Top of Records to use

Definition lp (o : op C) (g : ghost) : (resp o -> ghost -> Prop) -> Prop :=
  match o return (resp o -> ghost -> Prop) -> Prop with
  | Allocate => fun K =>
      g = mkG Start 0 0 false INone false
      /\ K true (mkG (Fresh false) 0 0 false INone false) /\ K false (mkG (Own 0) 0 0 false INone false)
  | Dealloc => fun K =>
      g_mode g = Excl /\ K tt (with_dev (g_dev g + cost) (with_mode (Own 0) g))
  | RefAdd => fun K => exists n, g_mode g = Own (S n) /\ forall r, K r (with_mode (Own (S (S n))) g)
  | RefSub => fun K =>
      (exists n, g_mode g = Own (S (S n)) /\ forall r, r <> 0 -> K r (with_mode (Own (S n)) g))
      \/ (g_mode g = Own 1 /\ (forall r, r <> 0 -> K r (with_mode (Own 0) g))
          /\ K 0 (with_mode Excl g))
  | StoreContext c => fun K =>
      g_mode g = Fresh false /\ g_dev g = cost /\ c = ctx
      /\ (K tt (with_dev 0 (with_mode (Fresh true) g))
          \/ (tr = false /\ K tt (with_dev 0 (with_mode (Own 1) g))))
  | LoadContext => fun K => ((exists n, g_mode g = Own (S n)) \/ g_mode g = Excl) /\ K ctx g
  | StoreTracker t => fun K => g_mode g = Fresh true /\ t = tr /\ K tt (with_mode (Own 1) g)
  | LoadTracker => fun K => exists n, g_mode g = Own (S n) /\ K tr g
  | LoadCompleted | LoadCancel => fun K => exists n, g_mode g = Own (S n) /\ forall r, K r g
  | StoreCompleted | StoreItem _ | PollEnd | DropFuture => fun K =>
      exists n, g_mode g = Own (S n) /\ K tt g
  | CasScheduled => fun K =>
      exists n, g_mode g = Own (S n) /\ g_owes g = false /\ K false g /\ K true (with_owes true g)
  | ClearScheduled => fun K => exists n, g_mode g = Own (S n) /\ K tt (with_owes false g)
  | CasCancel => fun K => exists n, g_mode g = Own (S n) /\ forall r, K r g
  | SwapItem | PollBegin => fun K => exists n, g_mode g = Own (S n) /\ forall r, K r g
  | GiveRef => fun K => exists n, g_mode g = Own (S n) /\ K tt (with_mode (Own n) g)
  | TrackerBegin => fun K => K tt (with_due (S (g_due g)) g)
  | TrackerComplete => fun K => exists u, g_due g = S u /\ K tt (with_due u g)
  | ObReferenceObject => fun K => K tt (with_dev (S (g_dev g)) g)
  | ObDereferenceObject => fun K => exists d, g_dev g = S d /\ K tt (with_dev d g)
  | IoAllocateWorkItem => fun K => K None g /\ forall i, K (Some i) (with_item (INew i) g)
  | IoQueueWorkItem i p => fun K => driver = WDM /\ p = Some tt /\ queue_clause i g K
  | WdfWorkItemEnqueue i => fun K => driver = KMDF /\ queue_clause i g K
  | IoFreeWorkItem _ | WdfObjectDelete _ => fun K => K tt g
  | WdfWorkItemCreate => fun K =>
      (forall s i, s <> STATUS_SUCCESS -> K (s, i) g)
      /\ forall i, K (STATUS_SUCCESS, i) (with_item (INew i) g)
  | WdfObjectGetTypedContext i => fun K =>
      (g_item g = INew i /\ K true (with_item (ITyped i) g) /\ K false g)
      \/ (g_item g = IReady i /\ K true g /\ K false (with_lost g))
  | WriteItemContext i p => fun K =>
      g_item g = ITyped i /\ p = Some tt /\ K tt (with_item (IReady i) g)
  | ReadItemContext i => fun K =>
      g_item g = IReady i /\ K (Some tt) g /\ K None (with_lost g)
  end.

Lemma item_lp_mono o g (K K' : resp o -> ghost -> Prop) :
  (forall r g', K r g' -> K' r g') -> lp o g K -> lp o g K'.
Proof.
  intros H. destruct o; cbn; unfold queue_clause; lp_monotone. destruct_or!; destr_hyps; auto.
Qed.

Abbreviation wp := (Programs.wp lp).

Bottom of Records to use

◆ Action item:
Please copy the lines in the records above between the one holding "SwapItem | PollBegin" and the one holding "(g_item g = INew", inclusive, exactly and with no other line.

◆ Exercise output:
  | SwapItem | PollBegin => fun K => exists n, g_mode g = Own (S n) /\ forall r, K r g
  | GiveRef => fun K => exists n, g_mode g = Own (S n) /\ K tt (with_mode (Own n) g)
  | TrackerBegin => fun K => K tt (with_due (S (g_due g)) g)
  | TrackerComplete => fun K => exists u, g_due g = S u /\ K tt (with_due u g)
  | ObReferenceObject => fun K => K tt (with_dev (S (g_dev g)) g)
  | ObDereferenceObject => fun K => exists d, g_dev g = S d /\ K tt (with_dev d g)
  | IoAllocateWorkItem => fun K => K None g /\ forall i, K (Some i) (with_item (INew i) g)
  | IoQueueWorkItem i p => fun K => driver = WDM /\ p = Some tt /\ queue_clause i g K
  | WdfWorkItemEnqueue i => fun K => driver = KMDF /\ queue_clause i g K
  | IoFreeWorkItem _ | WdfObjectDelete _ => fun K => K tt g
  | WdfWorkItemCreate => fun K =>
      (forall s i, s <> STATUS_SUCCESS -> K (s, i) g)
      /\ forall i, K (STATUS_SUCCESS, i) (with_item (INew i) g)
  | WdfObjectGetTypedContext i => fun K =>
      (g_item g = INew i /\ K true (with_item (ITyped i) g) /\ K false g)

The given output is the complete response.